PROBLEM TO SOLVE: Look below for the line that has "match o with". Set down the lines from there through the line that has "hold it twice;", exactly as written.

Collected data
★ ★ ★ ★ ★ ★ ★

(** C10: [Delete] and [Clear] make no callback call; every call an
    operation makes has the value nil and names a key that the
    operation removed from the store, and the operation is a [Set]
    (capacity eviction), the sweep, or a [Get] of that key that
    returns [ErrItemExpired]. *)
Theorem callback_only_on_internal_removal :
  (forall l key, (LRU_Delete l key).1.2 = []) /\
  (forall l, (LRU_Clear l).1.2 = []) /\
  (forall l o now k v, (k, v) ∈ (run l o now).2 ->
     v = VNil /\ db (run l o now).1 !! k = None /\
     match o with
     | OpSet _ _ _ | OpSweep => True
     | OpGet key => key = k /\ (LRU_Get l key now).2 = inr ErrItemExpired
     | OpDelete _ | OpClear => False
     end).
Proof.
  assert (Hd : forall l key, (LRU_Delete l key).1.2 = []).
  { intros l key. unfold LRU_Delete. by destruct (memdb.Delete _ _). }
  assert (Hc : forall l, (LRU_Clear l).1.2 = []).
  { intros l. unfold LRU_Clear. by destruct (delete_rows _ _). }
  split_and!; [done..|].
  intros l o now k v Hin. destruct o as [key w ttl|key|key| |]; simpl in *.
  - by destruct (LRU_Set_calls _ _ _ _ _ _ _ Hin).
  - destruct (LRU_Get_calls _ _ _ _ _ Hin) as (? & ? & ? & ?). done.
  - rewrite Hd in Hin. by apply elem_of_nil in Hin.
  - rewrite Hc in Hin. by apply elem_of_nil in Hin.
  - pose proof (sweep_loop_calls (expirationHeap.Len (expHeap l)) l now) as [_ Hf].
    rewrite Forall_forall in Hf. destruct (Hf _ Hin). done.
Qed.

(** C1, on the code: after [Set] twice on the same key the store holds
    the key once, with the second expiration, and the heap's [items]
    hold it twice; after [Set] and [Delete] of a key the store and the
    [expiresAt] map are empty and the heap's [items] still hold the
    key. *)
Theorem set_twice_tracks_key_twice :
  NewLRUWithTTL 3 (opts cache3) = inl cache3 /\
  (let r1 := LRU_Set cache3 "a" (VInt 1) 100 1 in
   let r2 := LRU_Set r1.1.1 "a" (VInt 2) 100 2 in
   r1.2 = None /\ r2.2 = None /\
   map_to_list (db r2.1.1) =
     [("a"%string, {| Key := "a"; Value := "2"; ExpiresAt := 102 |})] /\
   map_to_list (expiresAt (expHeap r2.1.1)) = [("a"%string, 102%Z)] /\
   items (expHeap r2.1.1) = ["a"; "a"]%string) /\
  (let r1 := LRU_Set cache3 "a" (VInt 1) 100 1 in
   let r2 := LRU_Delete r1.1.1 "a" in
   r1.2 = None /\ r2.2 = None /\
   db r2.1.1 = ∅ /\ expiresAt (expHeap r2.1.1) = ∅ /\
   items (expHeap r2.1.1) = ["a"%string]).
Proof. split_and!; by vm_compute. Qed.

★ ★ ★ ★ ★ ★ ★

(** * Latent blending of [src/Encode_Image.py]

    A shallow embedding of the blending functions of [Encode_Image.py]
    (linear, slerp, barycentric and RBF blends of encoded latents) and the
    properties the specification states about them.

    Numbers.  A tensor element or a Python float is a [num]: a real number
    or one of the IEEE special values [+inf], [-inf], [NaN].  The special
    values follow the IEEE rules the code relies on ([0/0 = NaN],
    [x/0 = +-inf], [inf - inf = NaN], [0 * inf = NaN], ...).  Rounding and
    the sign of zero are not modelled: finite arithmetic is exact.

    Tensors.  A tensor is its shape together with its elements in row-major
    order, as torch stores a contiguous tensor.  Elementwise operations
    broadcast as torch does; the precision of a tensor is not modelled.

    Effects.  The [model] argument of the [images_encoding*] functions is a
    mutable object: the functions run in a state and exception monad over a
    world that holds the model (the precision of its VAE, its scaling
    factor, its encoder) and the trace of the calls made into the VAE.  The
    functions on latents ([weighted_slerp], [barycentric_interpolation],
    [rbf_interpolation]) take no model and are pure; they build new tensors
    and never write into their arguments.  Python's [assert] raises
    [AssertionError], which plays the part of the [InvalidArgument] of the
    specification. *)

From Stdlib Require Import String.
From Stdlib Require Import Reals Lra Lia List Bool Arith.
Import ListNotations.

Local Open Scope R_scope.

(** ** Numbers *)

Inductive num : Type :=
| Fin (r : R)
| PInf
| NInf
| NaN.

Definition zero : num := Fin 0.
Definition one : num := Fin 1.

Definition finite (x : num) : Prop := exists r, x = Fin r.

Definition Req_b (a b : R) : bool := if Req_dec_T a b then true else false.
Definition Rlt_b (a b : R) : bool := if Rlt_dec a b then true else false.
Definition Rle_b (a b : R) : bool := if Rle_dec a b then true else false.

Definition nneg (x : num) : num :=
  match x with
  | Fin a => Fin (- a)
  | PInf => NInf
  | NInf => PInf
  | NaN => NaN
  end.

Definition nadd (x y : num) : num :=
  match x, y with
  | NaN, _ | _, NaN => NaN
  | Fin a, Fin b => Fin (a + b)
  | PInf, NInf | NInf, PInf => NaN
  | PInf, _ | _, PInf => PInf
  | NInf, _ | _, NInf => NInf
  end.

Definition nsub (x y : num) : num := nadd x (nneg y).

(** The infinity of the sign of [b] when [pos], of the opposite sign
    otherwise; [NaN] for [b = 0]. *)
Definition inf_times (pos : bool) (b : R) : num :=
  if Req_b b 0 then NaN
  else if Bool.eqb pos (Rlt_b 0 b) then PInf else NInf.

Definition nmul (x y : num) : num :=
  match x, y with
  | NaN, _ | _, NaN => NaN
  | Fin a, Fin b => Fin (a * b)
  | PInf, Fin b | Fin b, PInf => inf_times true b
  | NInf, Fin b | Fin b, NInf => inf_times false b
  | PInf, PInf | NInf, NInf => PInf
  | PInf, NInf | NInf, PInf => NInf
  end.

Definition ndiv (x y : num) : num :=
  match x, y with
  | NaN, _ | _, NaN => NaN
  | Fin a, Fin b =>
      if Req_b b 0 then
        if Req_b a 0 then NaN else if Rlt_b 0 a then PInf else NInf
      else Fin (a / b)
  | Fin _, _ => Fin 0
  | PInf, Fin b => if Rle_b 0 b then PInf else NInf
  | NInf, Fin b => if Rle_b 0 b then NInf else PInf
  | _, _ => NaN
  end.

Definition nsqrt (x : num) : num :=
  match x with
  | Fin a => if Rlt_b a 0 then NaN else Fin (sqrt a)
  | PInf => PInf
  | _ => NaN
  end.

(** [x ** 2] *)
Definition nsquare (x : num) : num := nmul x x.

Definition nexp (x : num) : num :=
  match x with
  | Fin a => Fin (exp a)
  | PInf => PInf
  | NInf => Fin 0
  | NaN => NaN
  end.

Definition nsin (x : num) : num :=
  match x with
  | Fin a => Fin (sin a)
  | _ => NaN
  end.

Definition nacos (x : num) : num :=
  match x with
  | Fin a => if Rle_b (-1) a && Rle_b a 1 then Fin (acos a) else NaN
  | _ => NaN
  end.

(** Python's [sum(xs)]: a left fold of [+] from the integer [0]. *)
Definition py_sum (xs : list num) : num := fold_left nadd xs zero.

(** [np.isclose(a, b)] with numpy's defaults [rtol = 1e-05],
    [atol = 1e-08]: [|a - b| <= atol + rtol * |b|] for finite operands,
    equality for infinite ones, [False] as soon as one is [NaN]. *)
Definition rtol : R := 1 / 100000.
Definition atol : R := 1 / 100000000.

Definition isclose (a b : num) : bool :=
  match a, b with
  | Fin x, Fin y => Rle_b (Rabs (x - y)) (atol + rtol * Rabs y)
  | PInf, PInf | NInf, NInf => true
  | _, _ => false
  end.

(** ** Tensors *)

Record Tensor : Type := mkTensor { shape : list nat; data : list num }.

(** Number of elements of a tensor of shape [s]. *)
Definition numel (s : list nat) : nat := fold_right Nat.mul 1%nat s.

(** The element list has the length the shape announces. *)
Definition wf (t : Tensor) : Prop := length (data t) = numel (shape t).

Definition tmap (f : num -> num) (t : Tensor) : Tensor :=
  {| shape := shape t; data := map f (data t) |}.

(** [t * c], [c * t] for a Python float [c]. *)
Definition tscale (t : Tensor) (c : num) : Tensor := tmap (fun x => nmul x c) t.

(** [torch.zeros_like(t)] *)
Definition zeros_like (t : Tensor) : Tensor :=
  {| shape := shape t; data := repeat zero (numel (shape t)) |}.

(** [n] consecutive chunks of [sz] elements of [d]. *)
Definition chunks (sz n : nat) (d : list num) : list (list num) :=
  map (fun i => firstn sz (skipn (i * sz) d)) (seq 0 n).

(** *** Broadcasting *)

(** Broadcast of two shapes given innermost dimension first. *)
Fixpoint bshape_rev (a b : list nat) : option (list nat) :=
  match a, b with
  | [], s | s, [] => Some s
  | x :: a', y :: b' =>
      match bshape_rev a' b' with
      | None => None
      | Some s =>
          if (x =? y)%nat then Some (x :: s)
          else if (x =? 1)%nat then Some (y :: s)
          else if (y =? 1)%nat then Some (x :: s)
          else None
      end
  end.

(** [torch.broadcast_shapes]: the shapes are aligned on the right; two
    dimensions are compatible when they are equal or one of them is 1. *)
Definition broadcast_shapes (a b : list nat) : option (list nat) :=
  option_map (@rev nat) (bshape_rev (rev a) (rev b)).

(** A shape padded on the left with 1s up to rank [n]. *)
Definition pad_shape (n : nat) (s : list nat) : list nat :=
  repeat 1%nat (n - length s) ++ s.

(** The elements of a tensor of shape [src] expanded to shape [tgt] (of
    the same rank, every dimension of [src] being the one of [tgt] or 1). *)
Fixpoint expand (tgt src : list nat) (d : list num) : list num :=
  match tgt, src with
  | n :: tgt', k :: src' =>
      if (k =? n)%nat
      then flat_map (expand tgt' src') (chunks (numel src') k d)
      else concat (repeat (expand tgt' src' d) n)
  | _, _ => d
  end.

★ ★ ★ ★ ★ ★ ★

ANSWER TO THE EXERCISE:
     match o with
     | OpSet _ _ _ | OpSweep => True
     | OpGet key => key = k /\ (LRU_Get l key now).2 = inr ErrItemExpired
     | OpDelete _ | OpClear => False
     end).
Proof.
  assert (Hd : forall l key, (LRU_Delete l key).1.2 = []).
  { intros l key. unfold LRU_Delete. by destruct (memdb.Delete _ _). }
  assert (Hc : forall l, (LRU_Clear l).1.2 = []).
  { intros l. unfold LRU_Clear. by destruct (delete_rows _ _). }
  split_and!; [done..|].
  intros l o now k v Hin. destruct o as [key w ttl|key|key| |]; simpl in *.
  - by destruct (LRU_Set_calls _ _ _ _ _ _ _ Hin).
  - destruct (LRU_Get_calls _ _ _ _ _ Hin) as (? & ? & ? & ?). done.
  - rewrite Hd in Hin. by apply elem_of_nil in Hin.
  - rewrite Hc in Hin. by apply elem_of_nil in Hin.
  - pose proof (sweep_loop_calls (expirationHeap.Len (expHeap l)) l now) as [_ Hf].
    rewrite Forall_forall in Hf. destruct (Hf _ Hin). done.
Qed.

(** C1, on the code: after [Set] twice on the same key the store holds
    the key once, with the second expiration, and the heap's [items]
    hold it twice; after [Set] and [Delete] of a key the store and the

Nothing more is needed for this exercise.